<!-- Full version: content/prompt-task-red-team-review.md -->
Act as a Senior Software Engineer running a red team diagnostic. Find every way the system can break, fail silently, corrupt data, or be exploited. Review the provided [INPUT] across four domains. Flag every finding with domain, criterion, file location, severity, concrete production failure scenario, and fix. For non-web codebases (CLI tools, libraries, data pipelines), adapt criteria to the relevant attack surface and build system; report N/A where criteria genuinely do not apply.

## Domain 1: Logic & Correctness

Targets edge cases in internal logic; for external input validation see 2.4.

### 1.1 Boundary Conditions & Edge Cases
- Flag numeric ops not handling: zero, negative, overflow/underflow, NaN, Infinity.
- Flag collection ops not handling: empty, single-element, at-capacity.
- Flag string ops not handling: empty, whitespace-only, Unicode edge cases (ZWJ, RTL, emoji), exceeding length.
- Flag date/time ops not handling: timezone conversion, DST, leap years/seconds, epoch boundaries.

### 1.2 State & Data Integrity
- Flag state machines with unvalidated transitions or unreachable/inescapable states.
- Flag read-modify-write on shared data without lock/transaction/atomic (race conditions).
- Flag partial mutation before possible failure without rollback (inconsistent state).
- Flag caches servable stale after source-of-truth change without invalidation/TTL.

### 1.3 Comparison & Equality
- Flag float equality (`==`/`===`) — require epsilon comparison.
- Flag sort/compare not handling nulls, undefined, mixed types.
- Flag case-sensitive comparison on user identifiers where case-insensitive is intent.
- Flag locale-dependent string ops on multi-locale data.

### 1.4 Resource & Lifecycle
- Flag resources (files, connections, sockets) not guaranteed to close in all paths (including exceptions).
- Flag event listeners/timers registered but never unregistered (memory leaks).
- Flag retry logic without max attempts or backoff (cascade failures).
- Flag main thread/event loop blocking (>50ms UI, >100ms server).

## Domain 2: Failure Modes & Reliability

### 2.1 Error Propagation
- Flag silent error swallowing (empty catch, log-only without re-throw/error return).
- Flag broad exception catches masking unrelated bugs.
- Flag unhandled async rejections (promises, futures).
- Flag functions returning "success" on failure paths — callers proceed with bad data.

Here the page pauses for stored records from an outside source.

Lemma leb_loop_gen data off l rest : forall f n r shift, leb_list l -> here s data (off + n) (l ++ rest) -> (length l <= f)%nat ->
  0 <= shift -> shift + 7 * (len l - 1) < 32 -> 0 <= r < 2 ^ shift -> leb_value l * 2 ^ shift < 2 ^ 31 ->
  loop f (fun '(r, shift, n) =>
    let! b := byte_at (data + off + n) in
    let r := Z.lor r (shl32 (Z.land b 0x7f) shift) in
    let shift := shift + 7 in
    let n := n + 1 in
    if nz (Z.land b 0x80) then ret (inl (r, shift, n)) else ret (inr (r, shift, b, n))) (r, shift, n) s =
  Ret (r + leb_value l * 2 ^ shift, shift + 7 * len l, default 0 (last l), n + len l) s.
Proof.
  induction l as [|b l IH]; intros f n r shift Hl Hh Hf Hs Hs2 Hr Hv; [done|]. destruct f as [|f]; [cbn in Hf; lia|].
  cbn [loop]. cbn [length] in *. rewrite Nat2Z.inj_succ in *. cbn [leb_value] in Hv.
  rewrite <- Z.add_assoc, bind_assoc. cbn [app] in Hh. rewrite (bind_Ret _ _ _ _ _ (here_byte s data (off + n) b _ Hh)).
  apply here_cons in Hh as [_ Hh]. rewrite <- Z.add_assoc in Hh.
  assert (0 <= b < 256) as Hb by (destruct l; cbn in Hl; lia). assert (0 <= leb_value l) as Hlv.
  { clear -l. induction l as [|x l IH]; cbn [leb_value]; [lia|]. pose proof (Z.mod_pos_bound x 128). lia. }
  change 0x7f with (2 ^ 7 - 1). rewrite land_mask by lia. change (2 ^ 7) with 128. pose proof (Z.mod_pos_bound b 128 ltac:(lia)) as Hm.
  assert (0 < 2 ^ shift) as Hp by (apply Z.pow_pos_nonneg; lia).
  assert (shl32 (b mod 128) shift = b mod 128 * 2 ^ shift) as ->.
  { unfold shl32. rewrite (Z.mod_small shift) by lia. rewrite Z.shiftl_mul_pow2 by lia. apply s32_small. nia. }
  rewrite Z.lor_comm, lor_disjoint by lia.
  assert (nz (Z.land b 0x80) = (128 <=? b)) as ->.
  { revert Hb. clear. intros Hb. assert (forall b, b ∈ seqZ 0 256 -> nz (Z.land b 0x80) = (128 <=? b)) as H; [|apply H, elem_of_seqZ; lia].
    apply Forall_forall. apply (bool_decide_unpack _). by vm_compute. }
  destruct l as [|b' l].
  - cbn in Hl. destruct (Z.leb_spec 128 b); [lia|]. cbv zeta. rewrite bind_ret. unfold ret. cbn [leb_value last default length].
    rewrite (Z.mod_small b) by lia. unfold id. tuple_eq; lia.
  - destruct Hl as [Hb1 Hl]. destruct (Z.leb_spec 128 b); [|lia]. cbv zeta. rewrite bind_ret. cbn [last] in IH |- *.
    assert (2 ^ (shift + 7) = 128 * 2 ^ shift) as Hp7 by (rewrite Z.pow_add_r by lia; lia).
    rewrite IH; [rewrite Hp7; cbn [leb_value] in *; tuple_eq; [nia|lia|lia]|done|done|lia|lia|lia|rewrite Hp7; nia|rewrite Hp7; nia].
Qed.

### 2.2 Dependency Failures
- Flag external calls (HTTP, DB, API, filesystem) with **no timeout** — causes indefinite hangs.
- Flag external service integrations with **no resilience mechanism** (retry with backoff, circuit breaker, fallback, or timeout) at either the call site or client/middleware level — single dependency cascades to total failure.
- Flag assumptions of always-available network or always-successful disk writes.

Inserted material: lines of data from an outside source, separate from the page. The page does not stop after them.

(** ** The program *)

Lemma program_run pc ops : forall f p r li, Forall (op_ok asz h) ops -> has_header h li -> (length (enc_program o asz h ops) <= fuel)%nat ->
  (length ops < f)%nat -> at_ p (enc_program o asz h ops) ->
  loop f (lineno_round fuel cu (p + len (enc_program o asz h ops)) pc) (p, r, li) s =
  Ret (DW_DLE_NONE, add_lines li (upto pc (rows h ops r))) s.
Proof.
  induction ops as [|op ops IH]; intros [|f] p r li Hok Hli Hfu Hf H; try lia; cbn [loop].
  { unfold lineno_round. by rewrite Z.add_0_r, Z.ltb_irrefl. }
  apply Forall_cons in Hok as [Hop Hok]. cbn [enc_program concat fmap list_fmap] in *. fold (enc_program o asz h ops) in *. rewrite length_app in *.
  pose proof (enc_op_pos o asz h op). assert (p < p + Z.of_nat (length (enc_op o asz h op) + length (enc_program o asz h ops))) as Hp by lia.
  rewrite (bind_Ret _ _ _ _ _ (op_run _ pc op _ p r li Hop Hli ltac:(lia) Hp H)).
  apply at_next in H as [_ H]. rewrite Nat2Z.inj_add, Z.add_assoc. cbn [length] in Hf.
  unfold op_round. cbn [rows]. destruct (ends_row op); [|apply IH; done || lia]. cbn [upto row_of ln_addr].
  destruct (pc <? address (op_effect h op r)); [done|]. apply IH; done || lia.
Qed.
(** ** The header *)

Lemma read_oplen_run data off opbase l rest : len l = opbase - 1 -> Forall byte l -> here s data off (l ++ rest) ->
  read_oplen data off opbase s = Ret (off + len l, l) s.
Proof.
  intros Hlen Hl H. unfold read_oplen. rewrite <- Hlen. clear Hlen opbase.
  cut (forall i off acc, here s data off (l ++ rest) ->
    foldM (seqZ i (len l)) (off, acc) (fun '(off, l) _ => let! x := dbg_read data off 1 in ret (snd x, l ++ [u8 (fst x)])) s = Ret (off + len l, acc ++ l) s).
  { intros G. by apply G. }
  clear H off. induction Hl as [|b l Hb Hl IH]; intros i off acc H; [cbn; by rewrite app_nil_r, Z.add_0_r|].
  cbn [length]. rewrite Nat2Z.inj_succ, seqZ_cons by lia. cbn [foldM]. rewrite bind_assoc.
  assert (here s data off (enc_num o 1 b ++ (l ++ rest))) as H' by (replace (enc_num o 1 b) with [b]; [done|destruct o; cbn; by rewrite Z.mod_small]).
  rewrite (bind_Ret _ _ _ _ _ (dbg_read_run s data off 1 b _ ltac:(unfold num_size; tauto) Hb H')). rewrite bind_ret.
  cbn [fst snd]. rewrite Z.pred_succ, (Z.mod_small b (2 ^ 8) Hb : u8 b = b). change (Z.of_nat 1) with 1. apply (here_app _ _ _ [b]) in H as [_ H].
  rewrite IH by done. rewrite <- app_assoc. unfold ret. tuple_eq. change (len [b]) with 1. lia.
Qed.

### 2.3 Concurrency & Ordering
- Flag operations depending on concurrent task execution order without synchronization.
- Flag event/queue processing without idempotency (at-least-once requires dedup).
- Flag check-then-act without atomicity — Time-of-Check-to-Time-of-Use (TOCTOU).
- Flag shared counters/balances outside atomic operations.

### 2.4 Data Validation at Boundaries

Targets trust boundaries where external data enters the system; for internal logic edge cases see 1.1.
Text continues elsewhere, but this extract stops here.